Against Me!
Transgender Dysphoria Blues
Total Treble (2014)
Score: 9/10
Lawrence Arms
Metropole
Epitaph (2014)
Score: 8/10
Ok, I know neither of these records can be considered “new” anymore – but since Against Me! is playing Brooklyn Bowl in Las Vegas tonight, I thought it might be a good time to share my thoughts on their latest release, Transgender Dysphoria Blues, paired with thoughts on one of my other favorite band’s latest – Metropole by The Lawrence Arms.
Bias time – Against Me! and Lawrence Arms are bar none my two favorite bands, and due to their coinciding association with Fat Wreck at the turn of the millennium, they are always kind of intertwined in my head. Some of my best memories are blasting As the Eternal Cowboy and Apathy and Exhaustion in the early years of college and over ten years later those albums are still in heavy rotation on my iPod. So when the two released their long-awaited new albums just weeks apart, I was stoked. For Against Me!, Transgender Dysphoria Blues marked the band’s return to a more stripped down style after the anthemic White Crosses while Lawrence Arms’ Metropole promised us more of the dual vocals that made their last album, 2006’s Oh! Calcutta! so memorable. So how did the two albums stack up to the bands’ great back catalogs?
Against Me! has ridden a wave of mixed response almost since their inception, with each subsequent album further splintering fans. It’s not surprising, as the band started with a very minimal approach and many were endeared to that, and turned off by their later, polished sound. But with band leader Laura Jane Grace dealing with the heartfelt, personal lyrics relating to her own gender dysphoria, a return to the indie world through self-releasing the album and a backing band that includes NOFX’s Fat Mike and Rocket From the Crypt’s Atom Willard, many of the band’s older fans were ready to embrace Against Me! again. And the record, which the band labored on for 2+ years, is a real winner. The return to a more raw production sound really compliments lyrics like “Don’t wanna live without teeth / Don’t wanna die without bite” from album highlight and winner of silliest song title of the year “FUCKMYLIFE666.”
The rollicking, folk-tinged title track showcases Willard with a drum solo that begs to be imitated in air and “Dead Friends,” a poppier track whose “First girl you loved fell asleep in a casket” hook is tied with Gaslight Anthem’s “Helter Skeleton” as 2014 song Matt Skiba wish he wrote, can’t be listened to just once.
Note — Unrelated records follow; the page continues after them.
(** * pyflink/fn_execution/operations.py: the stream group-aggregate operations

    A shallow embedding of the dispatch layer of the Python aggregate
    operations: [AbstractStreamGroupAggregateOperation],
    [StreamGroupWindowAggregateOperation] and the timer service of
    [ProcessFunctionOperation].

    Conventions.
    - Python [int] is [Z]; [bytes] is [list byte]; [str] is [string].
    - A Python exception is a value of [PyException]; a Python function that
      may raise returns a [PyResult].
    - The aggregate functions the operations drive ([GroupAggFunction],
      [GroupWindowAggFunction]) live in other modules.  A method of an
      operation is therefore a program [Prog E A] over the calls [E] it makes
      on its collaborator; [exec] runs such a program against any
      implementation of the collaborator and records the calls it made. *)

From Stdlib Require Import ZArith String Ascii Strings.Byte List DecimalString.
From stdpp Require Import base option list gmap strings.

Local Open Scope string_scope.
Local Open Scope list_scope.
Local Open Scope Z_scope.

(** ** Python values and exceptions *)

Inductive PyException : Type :=
| Exception (msg : string)
| AttributeError (msg : string)
| IndexError (msg : string)
| SyntaxError (msg : string).

Definition PyResult (A : Type) : Type := PyException + A.

Definition ok {A} (a : A) : PyResult A := inr a.
Definition raise {A} (e : PyException) : PyResult A := inl e.

Definition result_bind {A B} (r : PyResult A) (f : A -> PyResult B) : PyResult B :=
  match r with
  | inl e => inl e
  | inr a => f a
  end.
(** ** The properties at work *)







(** A quota error whose delay the handler cannot wait for is answered
    like any other error: the message behind the prefix, after one
    prompt. *)
Example long_delay_not_retryable : ~ retryable long_delay_message.
Proof.
  intros (_ & digits & Hf & Hw).
  apply search_of_first_retry_delay_digits in Hf.
  assert (E : search_retry_delay long_delay_message = Some "10000000000") by reflexivity.
  rewrite E in Hf. injection Hf as <-.
  apply waitableb_spec in Hw. vm_compute in Hw. discriminate.
Qed.

Lemma ask_before_start_witness :
  (text_chunks (self fresh_world) = [] \/ model (self fresh_world) = None)
  /\ ask always_boom "What does the fox do?" fresh_world
     = (Ok not_started_message, fresh_world).
Proof.
  assert (H : text_chunks (self fresh_world) = [] \/ model (self fresh_world) = None)
    by (left; reflexivity).
  split; [exact H|].
  exact (ask_before_start always_boom "What does the fox do?" 2 fresh_world H).
Defined.

(** A first question to a started chatbot with one chunk: the reply of
    the remote session is the answer. *)
Example ask_returns_reply :
  fst (ask (fun _ _ => Ok "It jumps.") "What does the fox do?" world_at_60)
  = Ok "It jumps.".
Proof. vm_compute. reflexivity. Qed.

(** * More properties *)

(** ** The rate limiter as a whole *)

(** The rate limiter never raises, so it never asks for a negative
    sleep.  It leaves the document, the model, the interval and the log;
    the clock does not go back; and on return the request is stamped
    with the clock, the next one being due an interval later. *)
Theorem rate_limiter_returns w :
  exists w',
    wait_for_rate_limit w = (Ok tt, w')
    /\ calls w' = calls w
    /\ text_chunks (self w') = text_chunks (self w)
    /\ model (self w') = model (self w)
    /\ min_request_interval (self w') = min_request_interval (self w)
    /\ now w <= now w'
    /\ last_request_time (self w') = now w'
    /\ next_available_time (self w') = now w' + min_request_interval (self w).
Proof.
  rewrite wait_for_rate_limit_split.
  destruct (window_check_ok (now w) w) as (w1 & E1 & (K1c & K1t & K1m & _ & M1) & N1).
  destruct (cap_check_ok (now w) w1) as (w2 & E2 & (K2c & K2t & K2m & _ & M2) & N2).
  destruct (interval_check_ok (now w) w2) as (w3 & E3 & S3 & C3 & N3).
  rewrite E1, E2, E3, record_request_eq.
  exists (record_at w3). split; [reflexivity|].
  pose proof (interval_wait_nonneg (now w) (self w2)) as Hw.
  rewrite N1 in N2. unfold record_at. cbn [self now calls].
  cbn [text_chunks model min_request_interval last_request_time next_available_time
       set_next_available_time set_requests_in_last_minute set_last_request_time].
  rewrite S3, C3.
  repeat split; try congruence. lra.
Qed.

Lemma rate_limiter_stamp w :
  exists w', wait_for_rate_limit w = (Ok tt, w')
             /\ last_request_time (self w') = now w'.
Proof.
  destruct (wait_for_rate_limit_ok w) as (w' & E & _ & _ & _ & Hl & _). eauto.
Qed.

(** The seconds the rate limiter sleeps: those of the cap check and
    those of the interval check, both reckoned from the time of entry. *)
Lemma wait_for_rate_limit_delay w :
  exists w',
    wait_for_rate_limit w = (Ok tt, w')
    /\ now w' == now w + cap_wait (now w) (self w) + interval_wait (now w) (self w)
    /\ requests_in_last_minute (self w') =
       (if (15 <=? requests_in_last_minute (self w))%Z
           || Qle_bool 60 (now w - last_minute_start (self w))
        then 1 else requests_in_last_minute (self w) + 1)%Z.
Proof.
  rewrite wait_for_rate_limit_split. unfold cap_wait.
  destruct (Qlt_le_dec (now w - last_minute_start (self w)) 60) as [Ht|Ht].
  - rewrite (window_check_open _ _ Ht).
    assert (Hb : Qlt_bool (now w - last_minute_start (self w)) 60 = true)
      by now apply Qlt_bool_iff.
    assert (Hc : Qle_bool 60 (now w - last_minute_start (self w)) = false)
      by now apply Qle_bool_false.
    rewrite Hb, Hc, andb_true_r, orb_false_r.
    destruct (Z.leb_spec 15 (requests_in_last_minute (self w))) as [Hn|Hn].
    + rewrite (cap_check_blocks _ _ Hn Ht).
      set (w2 := reset_window _ _).
      destruct (interval_check_ok (now w) w2) as (w3 & E3 & S3 & C3 & N3).
      rewrite E3, record_request_eq. eexists. split; [reflexivity|].
      cbn [record_at self now requests_in_last_minute set_next_available_time
           set_requests_in_last_minute]. rewrite S3.
      split; [|reflexivity]. rewrite N3. subst w2. unfold interval_wait, reset_window, elapse.
      cbn [self now last_request_time min_request_interval
           set_last_minute_start set_requests_in_last_minute]. lra.
    + rewrite (cap_check_below _ _ Hn).
      destruct (interval_check_ok (now w) w) as (w3 & E3 & S3 & C3 & N3).
      rewrite E3, record_request_eq. eexists. split; [reflexivity|].
      cbn [record_at self now requests_in_last_minute set_next_available_time
           set_requests_in_last_minute]. rewrite S3.
      split; [|reflexivity]. rewrite N3. lra.
  - rewrite (window_check_over _ _ Ht).
    assert (Hb : Qlt_bool (now w - last_minute_start (self w)) 60 = false)
      by now apply Qlt_bool_false.
    assert (Hc : Qle_bool 60 (now w - last_minute_start (self w)) = true)
      by now apply Qle_bool_iff.
    rewrite Hb, Hc, andb_false_r, orb_true_r.
    rewrite cap_check_below by (simpl; lia).
    destruct (interval_check_ok (now w) (reset_window (now w) w))
      as (w3 & E3 & S3 & C3 & N3).
    rewrite E3, record_request_eq. eexists. split; [reflexivity|].
    cbn [record_at self now requests_in_last_minute set_next_available_time
         set_requests_in_last_minute]. rewrite S3.
    split; [|reflexivity]. rewrite N3. unfold interval_wait, reset_window, elapse.
      cbn [self now last_request_time min_request_interval
           set_last_minute_start set_requests_in_last_minute]. lra.
Qed.

(** The count of the window stays within the cap: after a request it is
    at most 15, and at least 1 when it was not negative before. *)
Theorem request_count_within_cap w w' :
  (0 <= requests_in_last_minute (self w))%Z ->
  wait_for_rate_limit w = (Ok tt, w') ->
  (1 <= requests_in_last_minute (self w') <= 15)%Z.
Proof.
  intros H0 E.
  destruct (wait_for_rate_limit_delay w) as (w1 & E1 & _ & Hc).
  rewrite E in E1. injection E1 as <-. rewrite Hc.
  destruct (Z.leb_spec 15 (requests_in_last_minute (self w))); simpl.
  - lia.
  - destruct (Qle_bool 60 (now w - last_minute_start (self w))); lia.
Qed.

Lemma request_count_within_cap_witness :
  (1 <= requests_in_last_minute
          (self (snd (wait_for_rate_limit after_fifteen_requests))) <= 15)%Z.
Proof.
  apply (request_count_within_cap after_fifteen_requests).
  - vm_compute. discriminate.
  - vm_compute. reflexivity.
Defined.

(** On a chatbot whose window and last request are not in the future,
    and whose interval is not negative, the rate limiter holds a request
    for 60 seconds and one interval at most. *)
Theorem rate_limiter_delay_bounded w w' :
  last_minute_start (self w) <= now w ->
  last_request_time (self w) <= now w ->
  0 <= min_request_interval (self w) ->
  wait_for_rate_limit w = (Ok tt, w') ->
  now w' - now w <= 60 + min_request_interval (self w).
Proof.
  intros Hs Hl Hm E.
  destruct (wait_for_rate_limit_delay w) as (w1 & E1 & Hd & _).
  rewrite E in E1. injection E1 as <-. rewrite Hd.
  assert (Hc : cap_wait (now w) (self w) <= 60).
  { unfold cap_wait.
    destruct ((15 <=? requests_in_last_minute (self w))%Z
              && Qlt_bool (now w - last_minute_start (self w)) 60); lra. }
  assert (Hi : interval_wait (now w) (self w) <= min_request_interval (self w)).
  { unfold interval_wait.
    destruct (Qlt_bool (now w - last_request_time (self w))
                (min_request_interval (self w))) eqn:Eb; [|lra].
    apply Qlt_bool_iff in Eb.
    assert (G : inject_Z (Py.int (min_request_interval (self w)
                                  - (now w - last_request_time (self w))))
                <= min_request_interval (self w)
                   - (now w - last_request_time (self w)))
      by (apply int_le; lra).
    lra. }
  lra.
Qed.

Lemma rate_limiter_delay_bounded_witness :
  now (snd (wait_for_rate_limit after_fifteen_requests)) - now after_fifteen_requests
  <= 60 + min_request_interval (self after_fifteen_requests).
Proof.
  apply (rate_limiter_delay_bounded after_fifteen_requests).
  - vm_compute. discriminate.
  - vm_compute. discriminate.
  - vm_compute. discriminate.
  - vm_compute. reflexivity.
Defined.

(** A request under the cap, or in a window that is over, and made an
    interval or more after the last one, goes out at once. *)
Theorem request_goes_out_at_once w w' :
  (requests_in_last_minute (self w) < 15)%Z
  \/ 60 <= now w - last_minute_start (self w) ->
  min_request_interval (self w) <= now w - last_request_time (self w) ->
  wait_for_rate_limit w = (Ok tt, w') ->
  now w' == now w /\ last_request_time (self w') == now w.
Proof.
  intros Hcap Hint E.
  destruct (rate_limiter_stamp w) as (w2 & E2 & Hl).
  destruct (wait_for_rate_limit_delay w) as (w1 & E1 & Hd & _).
  rewrite E in E1, E2. injection E1 as <-. injection E2 as <-.
  assert (Hc : cap_wait (now w) (self w) == 0).
  { unfold cap_wait. destruct Hcap as [Hn|Ht].
    - destruct (Z.leb_spec 15 (requests_in_last_minute (self w))); [lia|].
      simpl. lra.
    - apply Qlt_bool_false in Ht. rewrite Ht, andb_false_r. lra. }
  assert (Hi : interval_wait (now w) (self w) == 0).
  { unfold interval_wait. apply Qlt_bool_false in Hint. rewrite Hint. lra. }
  rewrite Hl. split; lra.
Qed.

Lemma request_goes_out_at_once_witness :
  now (snd (wait_for_rate_limit fresh_world)) == now fresh_world
  /\ last_request_time (self (snd (wait_for_rate_limit fresh_world)))
     == now fresh_world.
Proof.
  apply (request_goes_out_at_once fresh_world).
  - left. vm_compute. reflexivity.
  - vm_compute. discriminate.
  - vm_compute. reflexivity.
Defined.

Lemma interval_lower_bound_witness :
  min_request_interval (self second_request_early) - 1
  < last_request_time (self (snd (wait_for_rate_limit second_request_early)))
    - last_request_time (self second_request_early).
Proof.
  apply (interval_lower_bound second_request_early).
  vm_compute. reflexivity.
Defined.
Songs like “Drinking With the Jocks” and “Osama bin Laden as the Crucified Christ” drag down the middle slightly, but the album ends on another high, the confrontational “Black Me Out,” a song that Grace has been playing live for at least two years now and it’s a track that practically dares to be sung along to with aggressive lyrics like “I want to piss on the walls of your house.”
Lawrence Arms, with 6 other full lengths under the belt and frontmen Brendan Kelly and Chris McCaughan having 18 years of playing together when including their time in The Broadways, have established a sound that works for them and mostly stick to it on Metropole. Chris McCaughan, who for some reason never seems to get as much credit as his songwriting partner, really shines on this record. The album’s more melodic nature, which most resembles the band’s 2003 effort The Greatest Story Ever Told, lends itself well to McCaughan’s cleaner vocal style, most notably on first single “You Are Here” and “Beautiful Things,” arguably the most perfect single slice of punk rock to come out this year. It’s almost impossible to get the chorus of “Don’t kill all the beautiful things / I was searching for truth, in the dust of my days / I was so lost, and I was so young” out of your head and drummer Neil Hennessey’s steady tempo only bolsters the song.
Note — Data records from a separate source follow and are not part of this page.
(** * Payment collection backend: the payment-posting transaction

    A shallow embedding of the backend's models and services
    ([models/Payment.js], [models/Customer.js], [services/PaymentService.js],
    [middleware/validation.js]) together with the relational schema
    ([db/schema.sql]) they run against.

    Conventions.
    - A JavaScript number is given by its exact rational value.  A number
      read from text is rounded to the nearest binary64, and so is a
      [DECIMAL] column where the program uses it as a number (the driver
      returns it as a string); the other operations the program applies
      to numbers ([Math.floor], [Math.max], comparisons) are exact.
    - A currency column is a [DECIMAL(p,2)]: it holds a number of cents, an
      integer of [Z], and a number stored into it is rounded to two
      decimals.  A nullable column is an [option].  A JavaScript [Date]
      is a number of milliseconds; a [DATETIME] column holds a number of
      seconds, and a date stored into it is rounded to the second.
    - A table with an integer primary key is a finite map from the key to
      the row; [payments] is a list in insertion order.
    - Calls into the MySQL driver thread a [World]: the committed database,
      the state of the pooled connection, and a log of the driver calls
      made so far.  A [Runtime] supplies what the program reads from its
      environment: the clock, the random bits of the UUID, and which driver
      calls fail with a storage error.
    - The database compares strings by equality; column collations are not
      modelled, and neither is the range of a column (the precision of a
      [DECIMAL], the length of a [VARCHAR]). *)

From Stdlib Require Import ZArith QArith Qround Qabs Qpower String Ascii List.
From Stdlib Require Import Lia Lqa.
From stdpp Require Import base option list gmap strings sorting pretty.

Local Open Scope Z_scope.

(** ** JavaScript values and numbers *)

Module JS.

(** A JavaScript Number: a finite value (given by its exact rational
    value; the sign of zero is not tracked), or one of the three
    non-finite values. *)
Inductive Number :=
| Finite (q : Q)
| NaN
| PosInfinity
| NegInfinity.

Inductive Value :=
| VUndefined
| VNull
| VBoolean (b : bool)
| VNumber (x : Number)
| VString (s : string).

Definition of_Z (n : Z) : Number := Finite (inject_Z n).

(** [x <= y] on numbers: false as soon as one of them is [NaN]. *)
Definition le (x y : Number) : bool :=
  match x, y with
  | NaN, _ | _, NaN => false
  | NegInfinity, _ | _, PosInfinity => true
  | PosInfinity, _ | _, NegInfinity => false
  | Finite p, Finite q => Qle_bool p q
  end.

(** *** The binary64 nearest to a rational

    The Number value for a mathematical value: the nearest multiple of
    [2^e], where [e] leaves 53 significant bits (and is at least [-1074]),
    ties going to the even multiple; an infinity from [2^1024] on. *)
Definition round_half_even (q : Q) : Z :=
  let f := Qfloor q in
  match (q - inject_Z f ?= 1 # 2)%Q with
  | Lt => f
  | Gt => f + 1
  | Eq => if Z.even f then f else f + 1
  end.

(** For [q > 0], the exponent [e] with [2^e <= q < 2^(e+1)]. *)
Definition binary_exponent (q : Q) : Z :=
  let e := Z.log2 (Qnum q) - Z.log2 (Zpos (Qden q)) in
  if Qle_bool (2 ^ e) q then e else e - 1.

Definition binary64 (q : Q) : Number :=
  match (q ?= 0)%Q with
  | Eq => Finite 0
  | c =>
      let a := Qabs q in
      let e := Z.max (binary_exponent a - 52) (-1074) in
      let v := (inject_Z (round_half_even (a / 2 ^ e)) * 2 ^ e)%Q in
      if Qle_bool (2 ^ 1024) v
      then match c with Lt => NegInfinity | _ => PosInfinity end
      else Finite (Qred (match c with Lt => - v | _ => v end))
  end.

(** [Math.floor] on a number. *)
Definition Math_floor (x : Number) : Number :=
  match x with
  | Finite q => of_Z (Qfloor q)
  | other => other
  end.

(** [Math.max] of two numbers: [NaN] if either is, otherwise the larger. *)
Definition Math_max (x y : Number) : Number :=
  match x, y with
  | NaN, _ | _, NaN => NaN
  | PosInfinity, _ | _, PosInfinity => PosInfinity
  | NegInfinity, z | z, NegInfinity => z
  | Finite p, Finite q => if Qle_bool p q then Finite q else Finite p
  end.

(** [Math.min] of two numbers: [NaN] if either is, otherwise the
    smaller. *)
Definition Math_min (x y : Number) : Number :=
  match x, y with
  | NaN, _ | _, NaN => NaN
  | NegInfinity, _ | _, NegInfinity => NegInfinity
  | PosInfinity, z | z, PosInfinity => z
  | Finite p, Finite q => if Qle_bool p q then Finite p else Finite q
  end.

(** A parameter with a default: [function f(x = d)]. *)
Definition default_param (d : Value) (v : Value) : Value :=
  match v with
  | VUndefined => d
  | _ => v
  end.

(** [Number.isFinite(v)], with the number [v] then is: the test coerces
    nothing and fails for every value that is not a number. *)
Definition as_finite (v : Value) : option Q :=
  match v with
  | VNumber (Finite q) => Some q
  | _ => None
  end.

(** [Number.isFinite(v) ? Math.max(0, Math.floor(v)) : d], the expression
    that computes [safeLimit] and [safeOffset].  In the first branch [v]
    is a finite number, so [Math.floor] coerces nothing. *)
Definition sanitize (d : Z) (v : Value) : Number :=
  match as_finite v with
  | Some q => Math_max (of_Z 0) (Math_floor (Finite q))
  | None => of_Z d
  end.

(** *** Rendering a number in a template literal

    [Number::toString] prints a non-negative integer below [10^21] as
    decimal digits, and from [10^21] on in exponent notation: the digits
    without their trailing zeros, a point after the first one if there are
    several, then [e+] and the exponent.  The digits are the fewest that
    read back as the same binary64.  Up to [2^53] every integer is a
    binary64, so they are the exact digits of the integer, which is what
    this model prints.  Above [2^53] the model still prints the exact
    digits where an engine prints fewer and pads with zeros ([2^63] as
    [9223372036854776000]): there the text of the model is a decimal
    integer literal as the engine's is, but not the same one, and the
    properties below that speak of the digits stop at [2^53].  Finite
    values that are not integers are not modelled. *)
Fixpoint strip_zeros (s : string) : string :=
  match s with
  | String "0"%char s' => strip_zeros s'
  | _ => s
  end.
Kelly gets his turn to shine on “Seventeener (17th and 37th),” a melodic, confessional song that sounds like it could be the sister of The Greatest Story Ever Told’s “The Rambling’ Boys of Pleasure.” I don’t think Kelly has ever sounded as good as he does on the bridge, singing “So tonight I’ll sit up here / With these streetlights and these seventeen beers / Straight from the page of a teenage diary, Underneath these shitty stars like I was seventeen.” Kelly’s a few years older than me but I can still relate to growing older in the punk rock scene. It’s a song about growing up from a man who made a name for himself telling drunken jokes to punk rock kids and the honesty found within makes for an exceptional song.
While neither Against Me! nor The Lawrence Arms are breaking new ground musically with these two records, not every record needs to completely redefine a sound to be good. If you’re a fan of either band you’re going to be pleased with what you find here and newcomers will find these releases act as perfect primers for the musical discovery ahead. And don’t miss Against Me! at the Brooklyn Bowl tonight. I’ll certainly be there.